Figurations kaléidoscopiques de Jo Vargas
par Jean paul Gavard-Perret
Jo Vargas vibre et tremble à la moindre chute, au plus ténu des bruits, au plus absurde des cris de plume. De sa main elle gravait déjà des signes aux falaises préhistoriques. Elle griffe à présent le papier. Surgissent parfois les cyniques regards des voleurs qu’elle suivit. Ceux des harceleurs mimant l’amour, des marins d’eau douce, des mères de vinaigre, des pères sévères, des hidalgos racés dont le cœur douteux fit battre le sien.. Ses yeux s’y perdaient, ses pas s’y noyaient
Désormais quand la nuit la prend Jo Vargas allume encore une cigarette : elle n’est qu’une silhouette incandescente au milieu de celles qu’elle dessine et peint aux seins de labyrinthes optiques. Chez elle une ligne n’est pas une ligne : elle bouge, fuit, réapparaît, voyage dans la nuit, regarde pousser les ombres mais ne se laisse pas abuser par d’autres stries. C’est ainsi que des visages se forment, se déforment, se télescopent de manière avant de dresser leurs cris en noir sur le papier. Toute la nuit et jusqu’à l’aube l’artiste invente des corps parallèles ou renversés : des oiseaux par milliers peuvent nicher dans leurs genoux puis s’envoler en une vague majuscule
Quand l’aube de midi se hisse pesamment sur Paris, l’artiste poursuit sa quête. Comme toutes les quêtes elle est absurde mais belle comme le graal. Puis elle attend le crépuscule dans l’aboi fauve d’un étrange opéra à double fond. Car Jo Vargas le précise en sous titre à son exposition : « Une scène très différente se déroule derrière la cloison ». A nous d’imaginer le meilleur du pire Pendant ce temps l’artiste incise encore des lignes, étend des taches. La souffrance procède par approches magnétiques.

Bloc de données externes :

(* ===== verification/LobbyInv.v ===== *)
(** * LobbyInv: rooms, members and battles in the running server

    [lobby_ok] relates the tables of [RoomManager], the rooms, [GameLoop]'s table
    and the pending settlements.  It holds in every reachable world of a server
    configured for at least two players a room, as long as fewer than 2^63 room
    ids were drawn.  Inside a handler one room may be between two states: [x]
    names it. *)
From S2P Require Import Prelude Wire Net StdString Messages GameRoom MatchQueue Config Registry Room Mysql Repositories SqlModel Redis Settlement Store Ledger Timer World Reason Lobby Login GameServer Steps LoginInv QueueInv.
Local Open Scope Z_scope.

Record lobby_ok (count : Z) (x : option Z) (next : Z) (heap : gmap Z Room) (rooms : gmap Z RoomPtr)
    (prm : gmap Z Z) (games : gmap Z GameRoom) (next_game : Z) (loop : gmap Z GameRoomPtr)
    (pending : gmap Z PendingSettlement) (store : Prop) (done : Z -> list Z -> Prop) : Prop := {
  lo_next : 1000 <= next;
  (** A room is at the address its id names, full, with valid members. *)
  lo_heap a r : heap !! a = Some r ->
    r_room_id r = a /\ 1000 <= a < next /\ Z.of_nat (length (Room_PlayerIds r)) = count
    /\ (forall k, k ∈ Room_PlayerIds r -> player_ok k);
  (** A listed room exists, is not closed and, when it has started, has a battle
      on the loop. *)
  lo_rooms i a : rooms !! i = Some a ->
    a = i /\ exists r, heap !! i = Some r
      /\ (Some i <> x -> r_state r <> RoomState.Closed
                         /\ (r_state r <> RoomState.Waiting -> is_Some (loop !! i)));
  (** A player's room is listed and lists the player. *)
  lo_map p i : prm !! p = Some i ->
    rooms !! i = Some i /\ exists r, heap !! i = Some r /\ p ∈ Room_PlayerIds r;
  (** A battle is one of the members of its room, which has started. *)
  lo_games g gr : games !! g = Some gr ->
    g < next_game /\ exists r, heap !! gr_room_id gr = Some r /\ r_state r <> RoomState.Waiting
      /\ battle_ok (Room_PlayerIds r) gr;
  (** The loop runs the battles of listed rooms. *)
  lo_loop i g : loop !! i = Some g -> Some i <> x ->
    rooms !! i = Some i /\ exists gr, games !! g = Some gr /\ gr_room_id gr = i;
  (** A settlement is pending for listed rooms that have ended only. *)
  lo_pending i p : pending !! i = Some p ->
    is_i64 (ps_battle_id p) /\ rooms !! i = Some i
    /\ exists r, heap !! i = Some r /\ r_state r = RoomState.Settlement;
  (** A room that has started is listed until its battle is on record. *)
  lo_done i r : heap !! i = Some r -> r_state r <> RoomState.Waiting -> Some i <> x ->
    rooms !! i = Some i \/ done i (Room_PlayerIds r);
  (** The database is as its contract says. *)
  lo_store : store
}.
Arguments lo_next {count x next heap rooms prm games next_game loop pending store done} _.
Arguments lo_heap {count x next heap rooms prm games next_game loop pending store done} _ _ _ _.
Arguments lo_rooms {count x next heap rooms prm games next_game loop pending store done} _ _ _ _.
Arguments lo_map {count x next heap rooms prm games next_game loop pending store done} _ _ _ _.
Arguments lo_games {count x next heap rooms prm games next_game loop pending store done} _ _ _ _.
Arguments lo_loop {count x next heap rooms prm games next_game loop pending store done} _ _ _ _ _.
Arguments lo_pending {count x next heap rooms prm games next_game loop pending store done} _ _ _ _.
Arguments lo_done {count x next heap rooms prm games next_game loop pending store done} _ _ _ _ _ _.
Arguments lo_store {count x next heap rooms prm games next_game loop pending store done} _.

N’est pas sismographe déréglé qui veut : mais Jo Vargas invente des portraits en déséquilibre compensé. Parfois ils glissent. Parfois ils ont des gestes de statues nègres. Elle peut aller jusqu’au dessein des lèvres. Dans son œuvre tout « Je » est incertain. Mais créer revient à retrouver sa connivence et conjurer l’illusion des "Tu" mordant et leur attirance parfois trompeuse.
C’est pourquoi ses œuvres ressemblent à des ruelles où miaulent d’impossibles chats. Le noir jette le doute dans un regard traqué d’amour tandis que les mains de l’artiste tournent autour de ses spectres. Chaque œuvre dresse un lieu géométrique entre le sexe, l’amour, la vie, la mort. L’artiste y insère des entrelacs dénoués et des vagues qui tiennent même quand le présent se fend. Toute effraction laisse une trace. Chacun y attend les insomnies heureuses afin que les monstres s’assoupissent..
Femme lune, sa marque indélébile est le noir de suie, le blanc d’un morceau de craie. Le cœur y bouge tel un chien en cage.. Bain de lait, de soufre, de parfums, de fruit. Un jour, se souvient –elle, ce fut la première fois. Après il y eut toutes les autres. Mais elle brosse la poussière de sa mémoire, elle vit pour me regard.. Qu’importe si la mort et la folie couchent ensemble. Il suffirait d’un rien, d’un geste de celle ou celui qui cherche un espoir dans ses dessins. Elle ou il allume aussi une cigarette. L’un est un point l’autre une ligne. Les deux comme Jo Vargas voyagent dans la nuit.
Jo Vargas « Exposition », Galerie du CROUS, 11 rue des beaux arts, Paris 6ème. Du 27 mars au 7 avril.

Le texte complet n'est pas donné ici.